The time has come for WordPress 3.0 “Thelonious” to take the stage. Please be aware that Brainripples will be upgrading to WordPress 3.0, and there may be some little fixes this week and next while I get it all right.
Thanks for your understanding, and let me know if anything breaks for you.
PS – Happy Greetings of the Solstice, one and all! For those of us in the northern hemisphere, this means planting and preparation for the autumn harvest. Updates from my garden to follow shortly.
PPS – One week left: submit to the Festival of the Trees 49 today!
WordPress turns seven this year, and the WordPress 3.0 Release Candidate (RC) is now available for testing. Woo-hoo!!
Seeing as how I just renovated my Brainripples website using WordPress, I figured this was a great time to give a little love to WordPress and its world wide community of users and supporters, and tell you all how awesome it is to blog with WordPress.
As a new blogger in 2005 and 2006, I launched some of my first blogs using the free hosted services at WordPress.com. There I taught myself to use WordPress (and blog effectively) thanks to the helpful support community, and the many friendly bloggers who share their thoughts using WordPress.com.
I’d like to call myself a seasoned blogger now that I’ve been at it for five years, but I’m not a programmer. I owe gratitude, kudos, and donations to countless developers who make WordPress and its many plugins, themes, and other goodies available to folks like me. Blogging is a natural extension of my work as a writer, and I’m grateful for the opportunity to share my words with the world audience without wasting my time trying to reinvent the blog.

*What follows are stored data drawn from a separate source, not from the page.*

Definition RequestReservation_fields (r : RequestReservation) : bool :=
  Label (rr_request_id r) && PositiveInt (rr_maximum_total_tokens r) && amounts_ok (rr_cache r)
  && amounts_ok (rr_workspace r) && NonNegativeInt (rr_admitted_at_monotonic_ns r).

Definition RequestReservation_dump (r : RequestReservation) : json :=
  JObj [("request_id", JStr (rr_request_id r)); ("maximum_total_tokens", JInt (rr_maximum_total_tokens r));
        ("cache", MemoryAmounts_dump (rr_cache r)); ("workspace", MemoryAmounts_dump (rr_workspace r));
        ("admitted_at_monotonic_ns", JInt (rr_admitted_at_monotonic_ns r));
        ("allocating", JBool (rr_allocating r)); ("running", JBool (rr_running r));
        ("cancelled", JBool (rr_cancelled r))].

Inductive EventKind := EV_ADMITTED | EV_RETIRED.

#[export] Instance event_kind_eq_dec : EqDecision EventKind.
Proof. solve_decision. Defined.
#[export] Instance pyeq_event_kind : PyEq EventKind := pyeq_of_dec.
#[export] Instance pyeq_event_kind_laws : PyEqLaws EventKind := pyeq_of_dec_laws.

Record LifecycleEvent := {
  le_kind : EventKind;
  le_request_id : string;
  le_sequence : Z;
  le_at_monotonic_ns : Z;
  le_concurrent_request_ids : list string;
  le_reason : string
}.

Definition LifecycleEvent_fields (e : LifecycleEvent) : bool :=
  Label (le_request_id e) && PositiveInt (le_sequence e) && NonNegativeInt (le_at_monotonic_ns e)
  && forallb Label (le_concurrent_request_ids e).

Definition LifecycleEvent_dump (e : LifecycleEvent) : json :=
  JObj [("kind", JStr (match le_kind e with EV_ADMITTED => "admitted" | EV_RETIRED => "retired" end));
        ("request_id", JStr (le_request_id e)); ("sequence", JInt (le_sequence e));
        ("at_monotonic_ns", JInt (le_at_monotonic_ns e));
        ("concurrent_request_ids", json_strs (le_concurrent_request_ids e));
        ("reason", JStr (le_reason e))].

Record WorkerSnapshot := {
  ws_phase : string;
  ws_cycle : option Z;
  ws_unix_time : float;
  ws_process_id : option Z;
  ws_observed_at_monotonic_ns : option Z;
  ws_observed_at_unix_ns : option Z;
  ws_loaded_weights : MemoryAmounts;
  ws_reserved_cache : MemoryAmounts;
  ws_reserved_workspace : MemoryAmounts;
  ws_active_request_ids : list string;
  ws_request_observations_available : bool;
  ws_requests : list RequestReservation;
  ws_events : list LifecycleEvent;
  ws_events_total : Z;
  ws_peak_concurrent_requests : Z;
  ws_allocator : option AllocatorSample;
  ws_process_memory : option ProcessMemoryObservation
}.

(** [{r.request_id for r in requests} == set(active_request_ids)] *)
Definition same_ids (a b : list string) : bool :=
  forallb (fun x => py_in x b) a && forallb (fun x => py_in x a) b.

Definition snapshot_coherent (s : WorkerSnapshot) : result unit :=
  raise_if (negb (ws_request_observations_available s)
            && (negb (nil_b (ws_requests s)) || negb (nil_b (ws_events s)) || (ws_process_id s != None)))
    ValidationError "unavailable request observations cannot carry request rows" ;;
  raise_if (ws_request_observations_available s
            && ((ws_process_id s == None) || (ws_observed_at_monotonic_ns s == None)))
    ValidationError "request observations require process identity and a steady clock" ;;
  raise_if (negb (same_ids (rr_request_id <$> ws_requests s) (ws_active_request_ids s))) ValidationError
    "request rows must match the active request IDs" ;;
  raise_if (ws_events_total s <? Z.of_nat (length (ws_events s)))%Z ValidationError
    "more events than the lifetime total".

Definition WorkerSnapshot_fields (s : WorkerSnapshot) : bool :=
  Label (ws_phase s) && opt_ok NonNegativeInt (ws_cycle s) && NonNegFloat (ws_unix_time s)
  && opt_ok PositiveInt (ws_process_id s) && opt_ok NonNegativeInt (ws_observed_at_monotonic_ns s)
  && opt_ok NonNegativeInt (ws_observed_at_unix_ns s)
  && forallb amounts_ok [ws_loaded_weights s; ws_reserved_cache s; ws_reserved_workspace s]
  && forallb Label (ws_active_request_ids s) && forallb RequestReservation_fields (ws_requests s)
  && forallb LifecycleEvent_fields (ws_events s) && NonNegativeInt (ws_events_total s)
  && NonNegativeInt (ws_peak_concurrent_requests s) && opt_ok AllocatorSample_fields (ws_allocator s)
  && opt_ok ProcessMemoryObservation_fields (ws_process_memory s) && is_ok (snapshot_coherent s).

Definition WorkerSnapshot_dump (s : WorkerSnapshot) : json :=
  JObj [("phase", JStr (ws_phase s)); ("cycle", json_opt JInt (ws_cycle s));
        ("unix_time", JFloat (ws_unix_time s)); ("process_id", json_opt JInt (ws_process_id s));
        ("observed_at_monotonic_ns", json_opt JInt (ws_observed_at_monotonic_ns s));
        ("observed_at_unix_ns", json_opt JInt (ws_observed_at_unix_ns s));
        ("loaded_weights", MemoryAmounts_dump (ws_loaded_weights s));
        ("reserved_cache", MemoryAmounts_dump (ws_reserved_cache s));
        ("reserved_workspace", MemoryAmounts_dump (ws_reserved_workspace s));
        ("active_request_ids", json_strs (ws_active_request_ids s));
        ("request_observations_available", JBool (ws_request_observations_available s));
        ("requests", JArr (RequestReservation_dump <$> ws_requests s));
        ("events", JArr (LifecycleEvent_dump <$> ws_events s)); ("events_total", JInt (ws_events_total s));
        ("peak_concurrent_requests", JInt (ws_peak_concurrent_requests s));
        ("allocator", json_opt AllocatorSample_dump (ws_allocator s));
        ("process_memory", json_opt ProcessMemoryObservation_dump (ws_process_memory s))].
(** ** The validator *)

Definition in_stage_order (e : ConcurrentServingEvidence) : result unit :=
  let order := both (id_worker_order (cs_identity e)) in
  let check (name : string) (ids : list string) :=
    raise_if (ids != order) ValidationError (name +:+ " must list the workers in stage order") in
  check "configuration" (wc_worker_id <$> both (cf_workers (cs_configuration e))) ;;
  check "preconditions" (pp_worker_id <$> both (pc_profiles (cs_preconditions e))) ;;
  check "observations" (wo_worker_id <$> both (ob_workers (cs_observations e))) ;;
  check "logical peaks" (wk_worker_id <$> both (rs_logical_peaks (cs_results e))) ;;
  check "guards" (go_worker_id <$> both (rs_guards (cs_results e))) ;;
  check "cleanup" (ce_worker_id <$> both (rs_cleanup (cs_results e))).

Definition budget_allowed (c : Configuration) (headroom : Z) (budget : option PhysicalBudget) : bool :=
  match budget with
  | None => true
  | Some b => (pb_headroom_bytes b =? headroom)%Z
              && (pb_extra_overhead_bytes b =? cf_extra_overhead_bytes c)%Z
              && SFeqb (pb_safety_fraction b) (cf_safety_fraction c)
  end.

Definition gate_allowed (c : Configuration) (g : CycleGate) : bool :=
  budget_allowed c (cf_host_headroom_bytes c) (Some (cg_host_budget g))
  && budget_allowed c (cf_device_headroom_bytes c) (cg_device_budget g).

Definition check_allowances (c : Configuration) (g : CycleGate) : result unit :=
  raise_if (negb (gate_allowed c g)) ValidationError
    (cg_worker_id g +:+ ": cycle " +:+ pretty (cg_cycle g)
     +:+ " fit gate used allowances other than the recorded configuration").

Definition check_gates (e : ConcurrentServingEvidence) : result unit :=
  raise_if (existsb (fun g => negb (py_in (cg_worker_id g) (both (id_worker_order (cs_identity e)))))
              (pc_gates (cs_preconditions e))) ValidationError
    "fit gates must name the record's workers" ;;
  mapM (check_allowances (cs_configuration e)) (pc_gates (cs_preconditions e)) ;;
  Ok tt.

Definition check_guards (e : ConcurrentServingEvidence) : result unit :=
  let check (g : GuardOutcome) (w : WorkerIdentity) :=
    derived ← classify_guard g (wi_process_id w) (dt_instant (pc_started_at (cs_preconditions e)))
                (dt_instant (rs_finished_at (cs_results e)));
    raise_if (negb (bool_decide ((go_outcome g, go_reasons g) = derived))) ValidationError
      (go_worker_id g +:+ ": recorded guard outcome is not derived") in
  check (rs_guards (cs_results e)).1 (id_workers (cs_identity e)).1 ;;
  check (rs_guards (cs_results e)).2 (id_workers (cs_identity e)).2.

Section records.
Context `{Hash}.

Definition evidence_content (e : ConcurrentServingEvidence) : json :=
  content_dump (cs_identity e) (cs_workload e) (cs_configuration e) (cs_preconditions e)
    (cs_observations e) (cs_results e).
Definition demo_events : list LifecycleEvent := [
  demo_event 1 EV_ADMITTED "a" "" []; demo_event 2 EV_ADMITTED "b" "" ["a"];
  demo_event 3 EV_RETIRED "a" "completed" ["b"]; demo_event 4 EV_RETIRED "b" "completed" [];
  demo_event 5 EV_ADMITTED "v" "" []; demo_event 6 EV_ADMITTED "s" "" [];
  demo_event 7 EV_RETIRED "v" "cancelled" ["s"]; demo_event 8 EV_RETIRED "s" "completed" [] ].

Definition demo_snapshot : WorkerSnapshot := {|
  ws_phase := "after"; ws_cycle := Some 0%Z; ws_unix_time := literal 110 1; ws_process_id := Some 7%Z;
  ws_observed_at_monotonic_ns := Some 90%Z; ws_observed_at_unix_ns := None;
  ws_loaded_weights := host_amount 600; ws_reserved_cache := host_amount 200;
  ws_reserved_workspace := no_memory; ws_active_request_ids := [];
  ws_request_observations_available := true; ws_requests := []; ws_events := demo_events;
  ws_events_total := 8; ws_peak_concurrent_requests := 2; ws_allocator := None;
  ws_process_memory := Some {| po_process_id := 7; po_observed_at_unix_ns := 1; po_rss_bytes := Some 900%Z;
    po_rss_lifetime_peak_bytes := Some 950%Z; po_physical_footprint_bytes := None;
    po_physical_footprint_lifetime_peak_bytes := None |} |}.

Definition demo_observations : Observations := {|
  ob_workers := ({| wo_worker_id := "alpha"; wo_snapshots := [demo_snapshot]; wo_device_samples := [] |},
                 {| wo_worker_id := "beta"; wo_snapshots := [demo_snapshot]; wo_device_samples := [] |});
  ob_clock_alignment := "same host" |}.

Definition demo_rounds : list Round := [
  {| rd_cycle := 0; rd_index := 0; rd_kind := ROUND_PAIRED; rd_request_ids := ["a"; "b"] |};
  {| rd_cycle := 0; rd_index := 1; rd_kind := ROUND_CANCEL; rd_request_ids := ["v"; "s"] |}].

Definition demo_comparison (id : string) (role : Role) (tokens : list Z) : TokenComparison := {|
  tc_request_id := id; tc_role := role; tc_generated_ids := tokens; tc_expected_ids := tokens;
  tc_exact := true; tc_seconds := one; tc_error := None |}.

Definition demo_comparisons : list TokenComparison := [
  demo_comparison "a" ROLE_PAIRED [2; 3; 4; 5]; demo_comparison "b" ROLE_PAIRED [2; 3; 4; 5];
  demo_comparison "v" ROLE_CANCEL_VICTIM [2; 3; 4]; demo_comparison "s" ROLE_CANCEL_SURVIVOR [2; 3; 4; 5]]%Z.

Definition demo_guard (id : string) : GuardOutcome := {|
  go_worker_id := id; go_record_sha256 := Some demo_digest; go_process_id := Some 7%Z;
  go_started_unix_time := Some (literal 80 1); go_last_observed_unix_time := Some (literal 119 1);
  go_exited_unix_time := None; go_observations := 10; go_exit_reason := None; go_returncode := None;
  go_detail := ""; go_outcome := GUARD_UNAVAILABLE; go_reasons := [] |}.

Definition demo_cleanup (id : string) : CleanupEvidence :=
  {| ce_worker_id := id; ce_verified := true; ce_detail := "" |}.

Definition demo_make : result ConcurrentServingEvidence :=
  make_evidence demo_identity demo_workload demo_configuration demo_preconditions demo_observations
    demo_rounds demo_comparisons (demo_guard "alpha", demo_guard "beta")
    (demo_cleanup "alpha", demo_cleanup "beta") (demo_time 120) None.


Lemma overlap_backed_witness : exists intervals,
  derive_overlap demo_observations demo_rounds = Ok intervals /\ length intervals = 4%nat /\
  Forall (fun o => exists r w rest, r ∈ demo_rounds /\ rd_kind r <> ROUND_SERIAL
    /\ rd_request_ids r = both (oi_request_ids o) ++ rest
    /\ w ∈ both (ob_workers demo_observations) /\ backed (oi_request_ids o) w o) intervals.
Proof.
  eexists. split; [vm_compute; reflexivity|]. split; [vm_compute; reflexivity|].
  apply (overlap_backed demo_observations demo_rounds). vm_compute. reflexivity.
Defined.

Definition demo_physical : list PhysicalEnvelope := Eval vm_compute in
  match derive_physical demo_identity demo_configuration demo_preconditions demo_observations (demo_time 120) with
  | Ok l => l | Err _ => [] end.

Definition demo_outcome (id : string) : GuardOutcome := Eval vm_compute in
  match classified (90 * 1000000) (120 * 1000000) (demo_guard id) (demo_worker id 0) with
  | Ok g => g | Err _ => demo_guard id end.


(** *** A round that names one request twice

    [Round] does not require the two requests of a paired round to differ.  A single
    request's row then stands for both members, and the record is accepted although its
    only paired round ran one request. *)

Definition lone_snapshot : WorkerSnapshot := {|
  ws_phase := "during"; ws_cycle := Some 0%Z; ws_unix_time := literal 105 1; ws_process_id := Some 7%Z;
  ws_observed_at_monotonic_ns := Some 15%Z; ws_observed_at_unix_ns := None;
  ws_loaded_weights := host_amount 600; ws_reserved_cache := host_amount 200;
  ws_reserved_workspace := no_memory; ws_active_request_ids := ["a"];
  ws_request_observations_available := true;
  ws_requests := [{| rr_request_id := "a"; rr_maximum_total_tokens := 5; rr_cache := host_amount 200;
    rr_workspace := no_memory; rr_admitted_at_monotonic_ns := 10; rr_allocating := false;
    rr_running := true; rr_cancelled := false |}];
  ws_events := [demo_event 1 EV_ADMITTED "a" "" []]; ws_events_total := 1; ws_peak_concurrent_requests := 1;
  ws_allocator := None; ws_process_memory := ws_process_memory demo_snapshot |}.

If you’re new to blogging, here’s the first suggestion I have to offer: blog on WordPress. Even if it’s hard for you at the beginning, it will be worth the time you spend teaching yourself to use it. There are other tools which might be easier for the newest of newcomers, but nothing in my experience compares to the quality and versatility of WordPress, the helpfulness of its users and supporters, and the availability of information and tools to help you learn to use it.
You can teach yourself everything you need to know to use WordPress by simply taking your time, asking lots of questions, and reading the generous forum archives where others have hit the same brick walls, broken the same lines of code, and found the same workarounds, fixes, and methods to make WordPress operate at its best.